The most consistent items were those related to problem solving, emotional ties and future projection. These results were consistent with similar research on breast cancer patients. For example, Ocampo et al. (2011) showed a positive, significant correlation between breast cancer patients and the dimensions of social support, strength, meaning of life, and identity. There is also evidence to suggest that individuals with greater resilience have certain characteristics such as adequate reality checks, greater tolerance of negative emotions, a strong capacity for self-reflection, and a great sense of responsibility (Vanderpol, 2002), essential to understanding the emotional response to the disease and its treatments.
As a self-applicable instrument with adequate reliability for clinical practice and research on the oncological population, it is useful for determining the psychological resources women have such as resilience.
A limitation of the present study is that the cultural adaptation of the items in the SV-RES scale was not carried out in the general Mexican population, but with two focus groups: one with experts in oncology and the other comprising women with breast cancer. Another limitation is related to the selection of participants, which was based on a non-probabilistic sample of women attending a specialized care center in the south of Mexico City. Lastly, although the sample obtained was enough to conduct the exploratory analysis, it was not possible to obtain the confirmatory analysis due to the limitations indicated by the Green (1991) model, which remains pending for future research.

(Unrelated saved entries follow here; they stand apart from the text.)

(** The list of the state changes only when a fetch is answered. *)
Lemma step_gifList sol w ev w' :
  reachable sol w → step ev w = Some w' →
  gifList (app w') = gifList (app w) ∨ gifList (app w') = None ∨
  ∃ i a, ev = EvSettle i (Fetched a) ∧ gifList (app w') = Some (acct_gifList a).
Proof.
  intros Hr Hs%(step_simulation sol)%spec_step_entryList; [|done].
  destruct Hs as [Hs|[Hs|(i & a & -> & Hs)]]; simpl in Hs.
  - left. by apply entry_state_inj.
  - right; left. by apply (entry_state_inj _ None).
  - right; right. exists i, a. split; [done|].
    by apply (entry_state_inj _ (Some _)).
Qed.

(** ** Sequences of moves *)

Lemma play_app mvs1 mvs2 n :
  play (mvs1 ++ mvs2) n = play mvs1 n ≫= play mvs2.
Proof.
  revert n. induction mvs1 as [|mv mvs1 IH]; intros n; simpl; [done|].
  destruct (move mv n); simpl; [apply IH | done].
Qed.

Lemma play_cons mv mvs n n1 :
  move mv n = Some n1 → play (mv :: mvs) n = play mvs n1.
Proof. intros Hm. cbn [play]. by rewrite Hm. Qed.

Lemma play_singleton mv n : play [mv] n = move mv n.
Proof. simpl. by destruct (move mv n). Qed.

Lemma net_reachable_play c0 mvs n n' :
  net_reachable c0 n → play mvs n = Some n' → net_reachable c0 n'.
Proof.
  revert n. induction mvs as [|mv mvs IH]; intros n Hn; simpl.
  - by intros [= <-].
  - intros (n1 & Hm & Hp)%bind_Some. eapply IH; [|done].
    by eapply net_reach_move.
Qed.

(** The chain answers every request with an outcome of its type. *)
Lemma process_fits r approve c : fits r (process r approve c).1.
Proof. destruct r; simpl; by repeat case_match. Qed.

(** ** The inbox stays parallel to the pending tasks *)

Lemma length_resize k (box : list (option Outcome)) :
  length box ≤ k → length (resize k box) = k.
Proof. intros. unfold resize. rewrite length_app, length_replicate. lia. Qed.

Lemma lookup_resize_Some k (box : list (option Outcome)) i o :
  resize k box !! i = Some (Some o) → box !! i = Some (Some o).
Proof.
  unfold resize. intros [?|[_ [? _]%lookup_replicate]]%lookup_app_Some; done.
Qed.

Lemma page_move_linked ev n n' :
  plain ev → linked n → page_move ev n = Some n' → linked n'.
Proof.
  intros Hev [Hl Hs] (Hst & Hc & Hi)%page_move_inv.
  pose proof (step_pending_length _ _ _ Hst) as Hp.
  pose proof (step_solana _ _ _ Hst) as Hsol. split.
  - rewrite Hi. apply length_resize. destruct ev; try done; lia.
  - rewrite Hsol, Hc. by destruct ev.
Qed.
(** ** Answers fit their requests *)

(** New requests come with empty slots. *)
Lemma typed_resize fl rs box :
  Forall2 slot_fits fl box →
  Forall2 slot_fits (fl ++ rs) (resize (length (fl ++ rs)) box).
Proof.
  intros Hf. unfold resize. apply Forall2_app; [done|].
  rewrite length_app, <-(Forall2_length _ _ _ Hf).
  apply Forall2_replicate_r; [lia|]. by apply Forall_forall.
Qed.

Lemma page_move_typed ev n n' :
  plain ev → typed n → page_move ev n = Some n' → typed n'.
Proof.
  intros Hev Hn (Hst & _ & Hi)%page_move_inv. unfold typed.
  rewrite Hi, <-in_flight_length.
  destruct (step_sends _ _ _ Hst) as (rs & _ & ->).
  apply typed_resize. by destruct ev.
Qed.

Lemma deliver_typed n i o w' :
  typed n → step (EvSettle i o) (world n) = Some w' →
  typed (mkNet w' (chain n) (resize (length (pending w')) (delete i (inbox n)))).
Proof.
  intros Hn Hst. unfold typed. cbn [world inbox]. rewrite <-in_flight_length.
  destruct (step_sends _ _ _ Hst) as (rs & _ & ->).
  by apply typed_resize, Forall2_delete.
Qed.

Lemma process_typed n i r approve :
  typed n → in_flight (world n) !! i = Some r →
  let (o, c') := process r approve (chain n) in
  typed (mkNet (set_solana (Some (wallet_object c')) (world n)) c'
           (<[i := Some o]> (inbox n))).
Proof.
  intros Hn Hr. pose proof (process_fits r approve (chain n)) as Hfit.
  destruct (process r approve (chain n)) as [o c']. unfold typed.
  cbn [world inbox]. change (in_flight (set_solana _ ?w)) with (in_flight w).
  rewrite <-(list_insert_id _ _ _ Hr). by apply Forall2_insert.
Qed.

Lemma move_typed mv n n' : typed n → move mv n = Some n' → typed n'.
Proof.
  intros Hn.
  intros [mv' ev n1 Hev%page_event_plain Hp|i approve r o c' Hr Hi Hp
         |i o w' Hi Hst|item l Hl|Hl|i e slot Hi Hslot]%move_moved.
  - by eapply page_move_typed.
  - pose proof (process_typed n i r approve Hn Hr) as Ht. by rewrite Hp in Ht.
  - by eapply deliver_typed.
  - done.
  - done.
  - unfold typed. cbn [world inbox].
    destruct (Forall2_lookup_r _ _ _ _ _ Hn Hi) as (r & Hr & _).
    rewrite <-(list_insert_id _ _ _ Hr). apply Forall2_insert; [done|].
    by destruct r.
Qed.

#[export] Instance typed_inv : NetInv typed.
Proof. split; [constructor | intros; by eapply move_typed]. Qed.

Lemma net_reachable_typed c0 n : net_reachable c0 n → typed n.
Proof. apply (net_inv_reachable typed). Qed.

(** ** Every request can be answered *)

Lemma process_enabled n i r approve :
  in_flight (world n) !! i = Some r → inbox n !! i = Some None →
  is_Some (move (MProcess i approve) n).
Proof.
  intros Hr Hi. cbn [move]. rewrite Hr, Hi. cbn [mbind option_bind].
  by destruct (process r approve (chain n)).
Qed.
(** ** Coming to rest *)

(** What the answers to both pages may still cost. *)
Definition duo_budget d : nat := budget (near d) + budget (far d).

Lemma duo_move_budget c1 c2 v mv d d' :
  same_program c1 c2 → duo_reachable c1 c2 d →
  answering mv → duo_move v mv d = Some d' → duo_budget d' < duo_budget d.
Proof.
  intros Hc (Hn & Hf & _)%duo_reachable_visitor Ha
    (n' & Hm & [= <-])%bind_Some; [|done].
  unfold duo_budget.
  destruct v; cbn [visitor place near far] in *;
    change (budget (observe ?s ?n)) with (budget n);
    [pose proof (move_budget _ _ _ _ Hn Ha Hm)
    |pose proof (move_budget _ _ _ _ Hf Ha Hm)]; lia.
Qed.

(** C40. The answers to two pages are a bounded schedule: from a reachable
    state of the pair, every schedule of answering moves (the program
    processing a request of either page, the network delivering or
    losing an answer), in any order and interleaving, has at most eight
    moves for each task pending on either page when it starts, although
    an answer may make its page send a further request. *)
Theorem duo_schedule_ends c1 c2 sch d d' :
  same_program c1 c2 → duo_reachable c1 c2 d →
  Forall (λ vm, answering vm.2) sch → duo_play sch d = Some d' →
  length sch ≤ 8 * (length (pending (world (near d)))
                    + length (pending (world (far d)))).
Proof.
  intros Hc Hd Ha Hp.
  destruct (duo_reachable_visitor _ _ _ Hc Hd) as (Hn%budget_bound & Hf%budget_bound & _).
  enough (length sch + duo_budget d' ≤ duo_budget d)
    by (unfold duo_budget in *; lia).
  clear Hn Hf. revert d Hd Hp.
  induction Ha as [|[v mv] sch Hmv _ IH]; intros d Hd; simpl.
  - intros [= <-]. lia.
  - intros (d1 & Hm & Hp)%bind_Some.
    pose proof (duo_move_budget _ _ _ _ _ _ Hc Hd Hmv Hm).
    pose proof (IH d1 (duo_reach_move _ _ _ _ _ _ Hd Hm) Hp). lia.
Qed.

(** ** What two visitors see *)

(** C16. The lists two visitors see never contradict each other: in every
    reachable state of the pair both are prefixes of the list the
    program holds, so one of them is a prefix of the other. *)
Theorem visitors_agree c1 c2 d l1 l2 :
  same_program c1 c2 → duo_reachable c1 c2 d →
  gifList (app (world (near d))) = Some l1 →
  gifList (app (world (far d))) = Some l2 →
  (l1 `prefix_of` l2 ∨ l2 `prefix_of` l1) ∧
  l1 `prefix_of` stored (chain (near d)) ∧
  l2 `prefix_of` stored (chain (near d)).
Proof.
  intros Hc (Hn & Hf & _ & Hs)%duo_reachable_visitor Hl1 Hl2; [|done].
  apply net_reachable_consistent in Hn as [Hn _], Hf as [Hf _].
  apply Hn in Hl1. apply Hf in Hl2. unfold stored in *. rewrite <-Hs in Hl2.
  split_and!; [by eapply prefix_weak_total|done..].
Qed.

(** Watching the account does not make a page less ready. *)
Lemma ready_observe s n : ready n → ready (observe s n).
Proof. intros []. by split. Qed.

(** The state a visitor's own journey leaves the pair in. *)
Lemma duo_publish c1 c2 v d value l0 :
  same_program c1 c2 → duo_reachable c1 c2 d →
  ready (visitor v d) → storage (chain (visitor v d)) = Some l0 →
  let n := visitor v d in
  let l := l0 ++ [mkGifItem (inputValue (app (world n))) (wallet_key (chain n))] in
  ∃ n', duo_play (publish v value d) d = Some (place v n' d) ∧
        storage (chain n') = Some l ∧ gifList (app (world n')) = Some l.
Proof.
  intros Hc Hd [Hm Ho Hv Hcn Ha] Hs n l.
  destruct (duo_reachable_visitor _ _ _ Hc Hd) as (Hn & Hf & Hsy).
  assert (∃ c0, net_reachable c0 n) as [c0 Hr] by (destruct v; eauto).
  destruct (net_publish c0 n value l0 Hr Hm Ho Hv Hcn Hs Ha)
    as (n' & Hp & Hs' & Hg & _).
  exists n'. split_and!; [|done..]. by apply duo_play_lift.
Qed.

(** What a visitor does on their own page and what the other visitor
    does are independent: a local move of one and any move of the other
    lead to the same state of the pair in either order, and are refused
    in one order when they are refused in the other. *)
Theorem visitors_independent v mv1 mv2 d :
  synced d → local mv1 →
  duo_move v mv1 d ≫= duo_move (other v) mv2
  = duo_move (other v) mv2 d ≫= duo_move v mv1.
Proof.
  intros [_ Hs] Hl. unfold duo_move.
  destruct d as [n m], v; cbn [visitor other place near far] in *;
    [pose (a := n); pose (b := m) | pose (a := m); pose (b := n)];
    (destruct (move mv1 a) as [a1|] eqn:H1; subst a b; rewrite H1;
     cbn [mbind option_bind near far];
     [rewrite (move_local_chain _ _ _ Hl H1);
      first [rewrite Hs, observe_same | rewrite <-Hs, observe_same]|]);
    (destruct (move mv2 _) as [b2|]; [|done]);
    cbn [mbind option_bind near far place]; rewrite move_observe, H1 by done;
    [|done| |done]; cbn [fmap option_fmap option_map mbind option_bind];
    by rewrite storage_observe, observe_same.
Qed.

These findings should be viewed with caution before extrapolating them to all Mexican women with breast cancer. However, educational attainment and the proportion of women with paid work in our study sample are similar to that of the national population (42.2%) (Instituto Nacional de Estadística Geografía e Informática [INEGI], 2019; Organización Internacional del Trabajo, 2014; Secretaría del Trabajo y Previsión Social, 2019).
Regarding future implications for resilience research, it is essential to identify the factors that will make it possible to homologate its conceptual definition and standardize evaluation measures - even longitudinally. Likewise, it is necessary to promote research on resilience and its impact on the health-disease process, as well as the development of care programs that promote resilience as a means of contributing to a more comprehensive management of medical conditions, to improve well-being and quality of life for all individuals.
This is important when considering the clinical implications in which, through a greater knowledge of psychological processes in this group of patients, care programs that promote positive psychology can be implemented –with special emphasis on resilience– to reduce the emotional burden and psychiatric diagnoses and thereby improve the quality of life in women with breast cancer.